The mutation E200K in the prion protein gene (PRNP) is the most common variant in genetic Creutzfeldt-Jakob disease (gCJD). The clinical and pathological features observed in patients with E200K gCJD led to the hypothesis that the prion strains responsible for this form of the disease may be related to those involved in sporadic CJD (sCJD). In this study, we characterized the prion strains responsible for E200K gCJD cases from Slovakia (n = 12), Spain (n = 9), and France (n = 3) using transgenic mouse models expressing human prion protein (PrP).

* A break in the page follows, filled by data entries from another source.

Lemma persist_saved dk card : ok_spec (Some dk) (Some dk) (knows dk (chosen dk (Some card))) (sec (λ w, persistDoc w dk card)) (λ ok, knows dk (saved dk card ok)).
Proof.
  apply (spec_doc dk _ _ (saved dk card)); [apply chosen_robust|intros w; inside|]. intros w h Hb Hk.
  destruct (persist_files w dk card h) as (Hd & l & Ht & Hdl & Hf). destruct (within_persist w dk card h Hb) as [_ [Hl _]].
  rewrite Hd. split; [|done]. intros s Hs. rewrite Hd in Hs. destruct (Hk s Hs) as (uid & log & t & Hsi & Hok & [Hset Hem]).
  exists uid, log, (t ++ l). split_and!.
  - rewrite Ht. apply since_app; [by apply dull_opens|done].
  - eapply doc_ok_alike; [done..|reflexivity].
  - split; [split; [|done]|].
    + eapply settled_sturdy; [exact Hset|reflexivity|done].
    + intros E. destruct (Hf E) as (e & t' & Hs' & He). exists e, t'. split; [|done]. by apply since_suffix.
Qed.
Lemma life_filed dk card h uid log t : since (opens dk) (h_trace h) = Some (Opened dk uid log, t) → filed dk card t →
  ∃ e t', since (files dk) (h_trace h) = Some (e, t') ∧ kept_safe dk card e.
Proof.
  intros (a & -> & _)%since_split (e & t' & Hs & He). exists e, t'. split; [|done].
  rewrite cons_middle, app_assoc. by apply since_suffix.
Qed.

(** A session whose log was filed goes, or stays as it was. *)
Lemma delete_cases dk uid h :
  h_docs (deleteEmptyDoc dk uid h).1 = delete dk (h_docs h) ∨ (deleteEmptyDoc dk uid h).1 = h.
Proof.
  unfold deleteEmptyDoc, with_session. rewrite session_bind. destruct (h_docs h !! dk) as [s|]; [|by right].
  destruct (_ =? _)%nat; [|by right]. case_bool_decide; [|by right]. left.
  pose proof (clear_docs dk h) as Hc. destruct (clearCompactionLocked dk h) as [h1 u1] eqn:E1. rewrite (bind_run _ _ _ _ _ E1).
  simpl in Hc. set (rel := match ss_snapshot s with Some b => releaseSnapshotBlobLocked b | None => skip end).
  assert (Kr : keeps_docs rel) by (unfold rel; keep). specialize (Kr h1). destruct (rel h1) as [h2 u2] eqn:E2.
  rewrite (bind_run _ _ _ _ _ E2). simpl in *. rewrite Kr, Hc. apply map_eq. intros k. rewrite !lookup_delete. case_decide; [done|].
  by rewrite lookup_alter_ne.
Qed.

Lemma delete_settles dk card uid :
  ok_spec (Some dk) (Some dk) (knows dk (saved dk card true)) (sec (λ _, deleteEmptyDoc dk uid)) (λ _, knows dk (settled dk)).
Proof.
  apply spec_any; [apply saved_robust|]. intros _ h Hb Hsz Hk.
  destruct (within_delete dk uid h Hb) as [Hb' Ht].
  { intros s Hs Hm. destruct (Hk s Hs) as (u0 & log & t & Hsi & _ & [[_ [_ <-]] Hf]). eapply life_filed; [exact Hsi|auto]. }
  assert (Hk' : knows dk (settled dk) (deleteEmptyDoc dk uid h).1).
  { destruct (delete_cases dk uid h) as [E|E].
    - intros s Hs. rewrite E, lookup_delete_eq in Hs. done.
    - rewrite E. eapply doc_with_weaken; [|exact Hk]. by intros s t [[? _] _]. }
  split_and!; [done|done|eapply doc_with_weaken; [|exact Hk']; done| |done].
  etrans; [|exact Hsz]. apply inj_le. eapply docs_size; [exact Ht|]. intros ? [= <-] E.
  destruct (delete_cases dk uid h) as [E'|E']; rewrite E'; [by rewrite lookup_delete_eq|done].
Qed.
Lemma start_in_turn dk c token size chunks :
  size ≤ maxDocSnapshotTotalBytes → in_turn dk (sec (λ w, start_section w c dk token size chunks)).
Proof.
  intros Hsize. apply settled_block; [intros w; inside| |].
  - intros w h Hb Hk. unfold start_section. assert (Hk1 := settled_none dk _ h (within_expire None dk (w_now w)) Hb Hk).
    run h1 u1 E1 (within_expire None dk (w_now w)). simpl in Hk1. rewrite session_bind, !get_bind.
    match goal with |- context [match ?o with None => reject _ _ _ _ | Some _ => _ end] => destruct o as [cp|] eqn:Eo end; [|by apply settled_none; [inside|..]].
    destruct (h_docs h1 !! dk) as [s|] eqn:Hs; [|done]. simpl in Eo. destruct (bool_decide _); [|done]. destruct (upload_of s c token) as [cp'|] eqn:Eu; [|done]. simpl in Eo.
    destruct (_ && _) eqn:Eg in Eo; [|done]. injection Eo as ->. apply upload_of_Some in Eu as (Hcp & _).
    rewrite !andb_true_iff, Z.ltb_lt in Eg. destruct Eg as [[_ Hpos] _].
    assert (Hk2 := settled_none dk _ h1 (within_add_snapshotBytes None size) Hbh1 Hk1).
    run h2 u2 E2 (within_add_snapshotBytes None size). simpl in Hk2.
    assert (Hs2 : h_docs h2 !! dk = Some s) by (injection E2 as <- _; exact Hs).
    assert (Hk3 := assembly_knows dk s cp (mkAssembly size chunks 0 EmptyString) h2 Hk2 Hs2 Hcp (conj Hpos Hsize)). simpl as_data in Hk3.
    specialize (Hk3 ltac:(simpl; unfold len; simpl; lia)).
    match goal with |- context [(set_session dk ?f ≫= _) h2] => run h3 u3 E3 (within_set_session dk f) end. simpl in Hk3.
    apply settled_none; [inside|done..].
  - intros w h Hb Hn. unfold start_section. assert (Hn1 := none_gone dk _ h (within_expire None dk (w_now w)) Hb Hn).
    run h1 u1 E1 (within_expire None dk (w_now w)). simpl in Hn1. rewrite session_bind, !get_bind, Hn1.
    apply (none_gone dk (reject w c dk.2 token)); [inside|done..].
Qed.

Lemma docSnapshotStart_calm c key token size chunks : size ≤ maxDocSnapshotTotalBytes → calm (docSnapshotStart c key token size chunks).
Proof.
  intros Hs. unfold docSnapshotStart. apply calm_bind; [apply place_of_calm|]. intros [room actor]. cbv zeta.
  apply calm_block; [by apply (start_in_turn (room, key))|]. intros slow. apply remove_all_calm.
Qed.

Lemma refuse_settled w c dk token h : base_ok h → knows dk (settled dk) h → knows dk (settled dk) (refuse_upload w c dk token h).1.
Proof. apply settled_none, within_refuse. Qed.

Lemma chunk_in_turn dk c token seq payload : in_turn dk (sec (λ w, chunk_section w c dk token seq payload)).
Proof.
  apply settled_block; [intros w; inside| |].
  - intros w h Hb Hk. unfold chunk_section. rewrite session_bind.
    match goal with |- context [match ?o with None => refuse_upload _ _ _ _ | Some _ => _ end] => destruct o as [[cp a]|] eqn:Eo end; [|by apply refuse_settled].
    destruct (h_docs h !! dk) as [s|] eqn:Hs; [|done]. simpl in Eo. destruct (upload_of s c token) as [cp'|] eqn:Eu; [|done]. simpl in Eo.
    destruct (cp_assembly cp') as [a'|] eqn:Ea; [|done]. simpl in Eo. destruct (in_time w cp'); [|done]. injection Eo as -> ->.
    apply upload_of_Some in Eu as (Hcp & _). destruct (_ || _) eqn:Eg; [by apply settled_none; [inside|..]|].
    apply orb_false_iff in Eg as [_ Eg]. apply Z.ltb_ge in Eg.
    destruct (Hk s Hs) as (? & ? & ? & _ & Hok & _). destruct (ds_upload _ _ _ _ _ Hok cp Hcp) as (_ & _ & _ & _ & Has).
    assert (Hk1 := assembly_knows dk s cp (mkAssembly (as_size a) (as_chunks a) (as_next a + 1) (as_data a +:+ payload)) h Hk Hs Hcp (proj1 (Has a Ea))).
    simpl as_data in Hk1. rewrite len_app in Hk1. specialize (Hk1 Eg).
    match goal with |- context [(set_session dk ?f ≫= _) h] => run h1 u1 E1 (within_set_session dk f) end. simpl in Hk1.
    apply settled_none; [inside|done..].
  - intros w h Hb Hn. unfold chunk_section. rewrite session_bind, Hn. apply (none_gone dk (refuse_upload w c dk token)); [inside|done..].
Qed.

Lemma docSnapshotChunk_calm c key token seq payload : calm (docSnapshotChunk c key token seq payload).
Proof.
  unfold docSnapshotChunk. apply calm_bind; [apply place_of_calm|]. intros [room actor]. cbv zeta.
  apply calm_block; [apply (chunk_in_turn (room, key))|]. intros slow. apply remove_all_calm.
Qed.

Lemma docSnapshotAbort_calm c key token : calm (docSnapshotAbort c key token).
Proof.
  unfold docSnapshotAbort. apply calm_bind; [apply place_of_calm|]. intros [room actor]. cbv zeta.
  apply calm_block; [apply in_turn_none; intros w; inside|]. intros slow. apply remove_all_calm.
Qed.

Lemma docCompactionTimeout_calm dk c token : calm (docCompactionTimeout dk c token).
Proof.
  unfold docCompactionTimeout. apply calm_block; [apply in_turn_none; intros w; inside|]. intros slow. apply remove_all_calm.
Qed.

(** * The commit *)

(** The snapshot is the log's base; its maker knows the log, the targets are the
    others and know all but the base. *)
Record swapped (dk : DocKey) (c : nat) (uid blob : nat) (targets : list nat) (s : Session) (t : list Happened) : Prop := {
  sw_uid : ss_uid s = uid;
  sw_snapshot : ss_snapshot s = Some blob;
  sw_maker : up_to_date c dk s t;
  sw_targets : ∀ c', c' ∈ targets ↔ c' ∈ ss_members s ∧ c' ≠ c;
  sw_tail : ∀ c', c' ∈ targets → caught_up t c' dk (tail (ss_log s));
}.

Lemma swapped_sturdy dk c uid blob targets : sturdy dk (swapped dk c uid blob targets).
Proof.
  intros s s' t l [Hu Hb Hm Ht Hr] Ha Hd. split.
  - by rewrite (al_uid _ _ Ha).
  - by rewrite (al_snapshot _ _ Ha).
  - by eapply up_to_date_sturdy.
  - intros c'. by rewrite (al_members _ _ Ha).
  - intros c' Hc'. rewrite (al_log _ _ Ha). apply caught_up_app; [by apply dull_joins|auto].
Qed.

Definition based_on (payload : string) (blob : nat) (rest : list string) (s : Session) : Session :=
  with_log (payload :: rest) (with_logBytes (len payload + bytes rest) (with_snapshot (Some blob)
    (with_generation (wrap64 (ss_generation s + 1)) (with_compacted false (with_compaction None s))))).

Lemma drop_elem {A} (u : A) n us : u ∈ drop n us → u ∈ us.
Proof. intros Hu. rewrite <- (take_drop n us), elem_of_app. by right. Qed.

(** What the snapshot covers may go, and a sidecar can hold what stays. *)
Lemma based_log_ok s payload n :
  0 < len payload ≤ maxDocSnapshotTotalBytes → (ss_snapshot s ≠ None → (0 < n)%nat) →
  bytes (drop n (ss_log s)) ≤ maxDocLogBytes + maxDocUpdateBytes → Z.of_nat (length (drop n (ss_log s))) ≤ maxDocDeltaEntries →
  log_ok (cd_snapshot (sidecarLocked s)) (ss_log s) → log_ok true (payload :: drop n (ss_log s)).
Proof.
  intros Hp Hn Hb Hc [Lb Ls Ld Lc Lt]. simpl in Lb, Ld. split; simpl; try done.
  - intros _. by eexists _, _.
  - intros u. rewrite elem_of_cons. intros [-> |Hu]; [done|]. apply Ls. by eapply drop_elem.
  - intros u Hu. apply Ld. simpl. destruct (ss_snapshot s) as [b|]; [|by eapply drop_elem].
    destruct (Lb eq_refl) as (base & us & E). rewrite E in *. destruct n as [|n]; [specialize (Hn ltac:(done)); lia|]. simpl in *.
    by eapply drop_elem.
Qed.

(** The commit, in the book: what the snapshot was asked to cover is covered. *)
Lemma based_ok dk s cp payload blob bl h h' log t :
  let x := Replaced dk (ss_uid s) (cp_token cp) (cp_client cp) payload in
  let rest := drop (cp_prefixLen cp) (ss_log s) in
  doc_ok h dk s log t → ss_compaction s = Some cp → later h h' → h_blobs h' !! blob = Some bl → bl_payload bl = payload →
  0 < len payload ≤ maxDocSnapshotTotalBytes → bytes rest ≤ maxDocLogBytes + maxDocUpdateBytes →
  Z.of_nat (length rest) ≤ maxDocDeltaEntries →
  doc_ok h' dk (based_on payload blob rest s) log (t ++ [x]).
Proof.
  intros x rest [M Z L B Ba U K F] Hcp Hl Hbl Hp Hlen Hby Hco. destruct (U cp Hcp) as (Hin & Hle & Hpos & Hask & _). split; simpl; try done.
  - intros c' Hc'. eapply known_later; [done|auto].
  - by eapply leads_later.
  - intros b [= <-]. by exists payload, rest, bl.
  - assert (Hcov : ∀ u, u ∈ ss_log s → u ∈ payload :: rest ∨ covered (t ++ [x]) dk u).
    { intros u Hu. rewrite <- (take_drop (cp_prefixLen cp) (ss_log s)), elem_of_app in Hu. destruct Hu as [Hu|Hu]; [|left; by right].
      right. exists t, (ss_uid s), (cp_token cp), (cp_client cp), payload, [], (take (cp_prefixLen cp) (ss_log s)). done. }
    assert (Hold : ∀ u, accepted log t dk u → u ∈ payload :: rest ∨ covered (t ++ [x]) dk u).
    { intros u Hu. destruct (K u Hu) as [?|?]; [auto|right; by apply covered_app]. }
    intros u [Hu|Hu]; [apply Hold; by left|]. apply Exists_app in Hu as [Hu|Hu]; [apply Hold; by right|].
    apply Exists_cons in Hu as [[_ <-]|Hu]; [left; left|by apply Exists_nil in Hu].
  - destruct F as [?|F]; [left; by apply thawed_app|right]. by apply (based_log_ok s payload (cp_prefixLen cp)).
Qed.
(** * TAMPA canonicalization, consensus and strict validation

    A shallow embedding of
    - [src/src/datanet/canonicalize_v1.py] (canonicalize_value, canonicalize_json,
      compute_canonical_hash),
    - [src/src/datanet/compare_tampa.py] (ComparisonResult._compare),
    - [src/src/datanet/validate_tampa.py] (sha256_hex, validate_tampa_output),
    - [src/src/datanet/schema_tampa.py] (the Pydantic models and their field
      constraints),
    together with the parts of the Python runtime these functions rely on:
    [str.encode('utf-8')], [hashlib.sha256], [round(x, 3)] on binary64 floats,
    [float.__repr__] and [json.dumps]. *)

From Stdlib Require Import String Ascii ZArith List Bool Lia.
From Stdlib Require Import Floats Sorting.Permutation Sorting.Sorted.
Import ListNotations.
Open Scope Z_scope.
Open Scope list_scope.
Set Warnings "-inexact-float,-register-all".

(** ** Python strings

    A Python [str] is a sequence of Unicode code points; slicing and [len]
    count code points. *)

Definition pystr := list Z.

(** String literals of the examples are ASCII; each character is its code
    point. *)
Definition lit (s : string) : pystr :=
  map (fun c => Z.of_nat (nat_of_ascii c)) (list_ascii_of_string s).

(** JSON text in examples: a single quote stands for a double quote. *)
Definition jlit (s : string) : pystr :=
  map (fun c => if c =? 39 then 34 else c) (lit s).

(** Python exceptions that the modelled code can raise or catch. *)
Inductive exn :=
| ValueError (msg : pystr)
| TypeError (msg : pystr)
| UnicodeEncodeError.

Inductive exc (A : Type) :=
| Ok (a : A)
| Raise (e : exn).
Arguments Ok {A} a.
Arguments Raise {A} e.

Definition bind {A B} (m : exc A) (k : A -> exc B) : exc B :=
  match m with Ok a => k a | Raise e => Raise e end.

Notation "x <- m ;; k" := (bind m (fun x => k))
  (at level 61, m at next level, right associativity).

(** ** [str.encode('utf-8')]

    Surrogate code points (U+D800..U+DFFF) cannot be encoded: CPython raises
    [UnicodeEncodeError]. *)

Definition utf8_char (c : Z) : exc (list Z) :=
  if c <? 0x80 then Ok [c]
  else if c <? 0x800 then
    Ok [0xC0 + Z.shiftr c 6; 0x80 + Z.land c 0x3F]
  else if (0xD800 <=? c) && (c <=? 0xDFFF) then Raise UnicodeEncodeError
  else if c <? 0x10000 then
    Ok [0xE0 + Z.shiftr c 12; 0x80 + Z.land (Z.shiftr c 6) 0x3F;
        0x80 + Z.land c 0x3F]
  else
    Ok [0xF0 + Z.shiftr c 18; 0x80 + Z.land (Z.shiftr c 12) 0x3F;
        0x80 + Z.land (Z.shiftr c 6) 0x3F; 0x80 + Z.land c 0x3F].

Fixpoint utf8_encode (s : pystr) : exc (list Z) :=
  match s with
  | [] => Ok []
  | c :: s' => b <- utf8_char c ;; bs <- utf8_encode s' ;; Ok (b ++ bs)
  end.

(** ** [hashlib.sha256] (FIPS 180-4) over a byte list *)

Module SHA256.
(** The three recording functions build a record and hand it to its
    delivery function; the [Recorded] note in between is the model's, see
    [Effect]. *)
Definition recordPerformanceMetric (name : string) (value : Q) : M unit :=
  if negb (enablePerformanceTracking config) then mret tt
  else
    now ← dateNow;
    sid ← getSessionId;
    let metric := {| perf_name := name; perf_value := value; perf_timestamp := now;
                     perf_url := href; perf_sessionId := sid |} in
    emit (Recorded (MetricBody metric));;
    sendMetricToService metric;;
    when (match environment config with Development => true | _ => false end)
      (emit (ConsoleLog ("Performance Metric: " +:+ name))).

Definition recordNetworkError (url method : string) (status : Z) (statusText : string)
    (duration : Z) : M unit :=
  now ← dateNow;
  sid ← getSessionId;
  let networkError := {| net_url := url; net_method := method; net_status := status;
                         net_statusText := statusText; net_timestamp := now;
                         net_duration := duration; net_sessionId := sid |} in
  emit (Recorded (NetworkErrorBody networkError));;
  sendErrorToService (inl networkError).
(** * EdgeAI migration strategies: a shallow embedding of the simulator core

  The development follows the Python sources under [src/app]:
  - [energy_harvesting/harvester_battery.py]  (module [Battery])
  - [devices/base_device.py]                  (module [BaseDevice])
  - [devices/proactive_device.py]             (module [ProactiveDevice])
  - [simulations/simulation_proactive.py]     (module [ProactiveTick])
  - [runnables/ai_model.py]                   (module [AIModel])
  - [utils/config.py], [main.py]              (module [Config])
  - [energy_harvesting/harvester.py]          (module [HarvesterData])
  - [runnables/heartbeat_protocol.py]         (module [HeartbeatProtocol])
  - [runnables/loadbalancing.py]              (module [Loadbalancer])

  Numbers.  Python [int]s are [Z]; Python [float]s are modelled by exact
  rationals [Q], compared with the boolean tests of [QArith].  [round(x, 2)]
  is rounding to the nearest hundredth, ties to even, of the exact value;
  where the exact value is a decimal tie (0.005 Wh, the energy of 18 W over
  a tick) the float the code rounds lies beside the tie and the code may
  round the other way, so no statement below fixes the value at a tie.  The
  floats of a configuration also include [inf] and [nan] ([Config.number]).
  Dictionaries keyed by device id are [gmap Z _]; a missing key
  ([KeyError]) is [None]. *)

From Stdlib Require Import ZArith QArith Lia String.
From stdpp Require Import base option list gmap strings.

Local Open Scope Z_scope.

(** ** Python numerics on rationals *)

Module Py.

Local Open Scope Q_scope.

(** [a < b] on floats, as a boolean. *)
Definition Qlt_bool (a b : Q) : bool := negb (Qle_bool b a).

(** Python's [max(a, b)]: the first argument unless the second is larger. *)
Definition max (a b : Q) : Q := if Qlt_bool a b then b else a.

(** Python's [min(a, b)]: the first argument unless the second is smaller. *)
Definition min (a b : Q) : Q := if Qlt_bool b a then b else a.

(** Nearest integer, ties to even (the rounding mode of [round]). *)
Definition round_half_even (x : Q) : Z :=
  let n := Qnum x in
  let d := Zpos (Qden x) in
  let q := (n / d)%Z in
  let r := (n mod d)%Z in
  match (2 * r ?= d)%Z with
  | Lt => q
  | Gt => (q + 1)%Z
  | Eq => if Z.even q then q else (q + 1)%Z
  end.

(** [round(x, 2)]. *)
Definition round2 (x : Q) : Q := inject_Z (round_half_even (x * 100)) / 100.

End Py.

(** ** [energy_harvesting/harvester.py] and [harvester_battery.py] *)

Module Battery.

Import Py.
Local Open Scope Q_scope.

(** The harvester base class: per-device power traces and the tick index. *)
Record EnergyHarvester := mkEnergyHarvester {
  solar_energy : gmap Z (list Q);
  wind_energy : gmap Z (list Q);
  current_time : nat
}.

(** [HarvesterBattery(EnergyHarvester)]: the battery layer. *)
Record HarvesterBattery := mkHarvesterBattery {
  traces : EnergyHarvester;
  capacity_ah : Q;
  voltage : Q;
  efficiency : Q;
  max_capacity_wh : Q;
  bsoc : gmap Z Q;
  dod : Q;
  min_bsoc : Q
}.

Definition set_bsoc (h : HarvesterBattery) (m : gmap Z Q) : HarvesterBattery :=
  mkHarvesterBattery (traces h) (capacity_ah h) (voltage h) (efficiency h)
    (max_capacity_wh h) m (dod h) (min_bsoc h).

Definition set_traces (h : HarvesterBattery) (e : EnergyHarvester) : HarvesterBattery :=
  mkHarvesterBattery e (capacity_ah h) (voltage h) (efficiency h)
    (max_capacity_wh h) (bsoc h) (dod h) (min_bsoc h).

(** [HarvesterBattery.__init__]; the traces are loaded by the base class. *)
Definition init (e : EnergyHarvester) (device_ids : list Z)
    (ampere volts eff initial_charge depth_of_discharge : Q) : HarvesterBattery :=
  let max_cap := round2 (ampere * volts) in
  mkHarvesterBattery e ampere volts eff max_cap
    (list_to_map (map (fun device_id => (device_id, round2 (max_cap * initial_charge))) device_ids))
    depth_of_discharge
    (round2 (max_cap * depth_of_discharge)).

(** [get_energy]: the (solar, wind) pair of the current tick. *)
Definition get_energy_of (e : EnergyHarvester) (device_id : Z) : option (Q * Q) :=
  s ← solar_energy e !! device_id;
  sv ← s !! current_time e;
  w ← wind_energy e !! device_id;
  wv ← w !! current_time e;
  Some (round2 sv, round2 wv).

Definition get_energy (h : HarvesterBattery) (device_id : Z) : option (Q * Q) :=
  get_energy_of (traces h) device_id.

Definition get_bsoc (h : HarvesterBattery) (device_id : Z) : option Q :=
  v ← bsoc h !! device_id; Some (round2 v).

Definition get_max_capacity (h : HarvesterBattery) : Q := round2 (max_capacity_wh h).

Definition get_min_bsoc (h : HarvesterBattery) : Q := round2 (min_bsoc h).

(** [charge_battery]. *)
Definition charge_battery (h : HarvesterBattery) (device_id : Z) : option HarvesterBattery :=
  energy_data ← get_energy h device_id;
  let harvested_power := max (fst energy_data) (snd energy_data) in
  let energy_added_wh := round2 ((harvested_power * 1) / 3600) in
  let energy_added_wh := round2 (energy_added_wh * efficiency h) in
  current_energy ← bsoc h !! device_id;
  Some (set_bsoc h
          (<[device_id := min (current_energy + energy_added_wh) (max_capacity_wh h)]> (bsoc h))).

(** [consume_energy]: the returned flag and the harvester after the call. *)
Definition consume_energy (h : HarvesterBattery) (device_id : Z) (required_power_w : Q)
    : option (bool * HarvesterBattery) :=
  let required_energy_wh := round2 ((required_power_w * 1) / 3600) in
  cur ← bsoc h !! device_id;
  if Qle_bool (min_bsoc h) cur then
    let new := cur - required_energy_wh in
    let h' := set_bsoc h (<[device_id := new]> (bsoc h)) in
    if Qlt_bool new (min_bsoc h) then Some (false, h') else Some (true, h')
  else Some (false, h).

Definition next_timestep_of (e : EnergyHarvester) : EnergyHarvester :=
  mkEnergyHarvester (solar_energy e) (wind_energy e) (S (current_time e)).

Definition next_timestep (h : HarvesterBattery) : HarvesterBattery :=
  set_traces h (next_timestep_of (traces h)).

(** A battery with no trace data, used for closed examples. *)
Definition no_traces : EnergyHarvester := mkEnergyHarvester ∅ ∅ 0.

(** A device with a dark, windless trace of the given length. *)
Definition dark_traces (device_id : Z) (n : nat) : EnergyHarvester :=
  mkEnergyHarvester {[device_id := repeat 0 n]} {[device_id := repeat 0 n]} 0.

(** The operations a tick applies to one device's battery slot. *)
Inductive op := Charge | Consume (required_power_w : Q).

Definition nonneg_draw (o : op) : Prop :=
  match o with
  | Charge => True
  | Consume p => 0 <= p
  end.

Definition apply_op (h : HarvesterBattery) (device_id : Z) (o : op) : option HarvesterBattery :=
  match o with
  | Charge => charge_battery h device_id
  | Consume p => snd <$> consume_energy h device_id p
  end.

Fixpoint run_ops (h : HarvesterBattery) (device_id : Z) (os : list op) : option HarvesterBattery :=
  match os with
  | [] => Some h
  | o :: os' => h' ← apply_op h device_id o; run_ops h' device_id os'
  end.

(** One tick of the battery as [_modify_power_with_battery] drives it,
    followed by the tick advance of the scheduler. *)
Definition battery_tick (h : HarvesterBattery) (device_id : Z) (required_power_w : Q)
    : option HarvesterBattery :=
  h1 ← charge_battery h device_id;
  r ← consume_energy h1 device_id required_power_w;
  Some (next_timestep (snd r)).

Fixpoint battery_ticks (n : nat) (h : HarvesterBattery) (device_id : Z) (required_power_w : Q)
    : option HarvesterBattery :=
  match n with
  | O => Some h
  | S n' => h' ← battery_tick h device_id required_power_w;
            battery_ticks n' h' device_id required_power_w
  end.

End Battery.

(** ** The data model: services, transfer records, devices *)

Module Model.

Import Battery.

(** [status["state"]] of a device. *)
Inductive State := on | critical | off.

(** [power_source] of a device. *)
Inductive PowerSource := solar | wind | battery | none.

(** [state] of a service. *)
Inductive ServiceState := idle | running | stopped.

#[export] Instance State_eq_dec : EqDecision State.
Proof. solve_decision. Defined.
#[export] Instance PowerSource_eq_dec : EqDecision PowerSource.
Proof. solve_decision. Defined.
#[export] Instance ServiceState_eq_dec : EqDecision ServiceState.
Proof. solve_decision. Defined.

The cohort included patients with various PRNP genotypes: E200K-Met129/Met129, E200K-Met129/E200K-Met129, E200K-Met129/Val129, and E200K-Val129/Val129. Prion strain characterization revealed that the strains isolated from E200K gCJD cases corresponded to the two most common strains identified in sCJD cases: M1CJD and V2CJD. Depending on the individual, these strains were either present as pure M1CJD or V2CJD, or as a mixture of both (M1CJD + V2CJD). Additionally, peripheral tissues from E200K-Met129/Met129 patients (n = 4) and one E200K-Met129/Val129 case were analyzed for prion infectivity and seeding activity. Similar to sCJD patients, low but detectable levels of prions were found in various peripheral tissues of E200K gCJD cases. Overall, our findings suggest that the prion strains and their distribution in the body are highly similar between E200K gCJD and sCJD patients. These similarities indicate that individuals carrying the E200K mutation may serve as a valuable model for understanding CJD pathogenesis during the preclinical phase of the disease.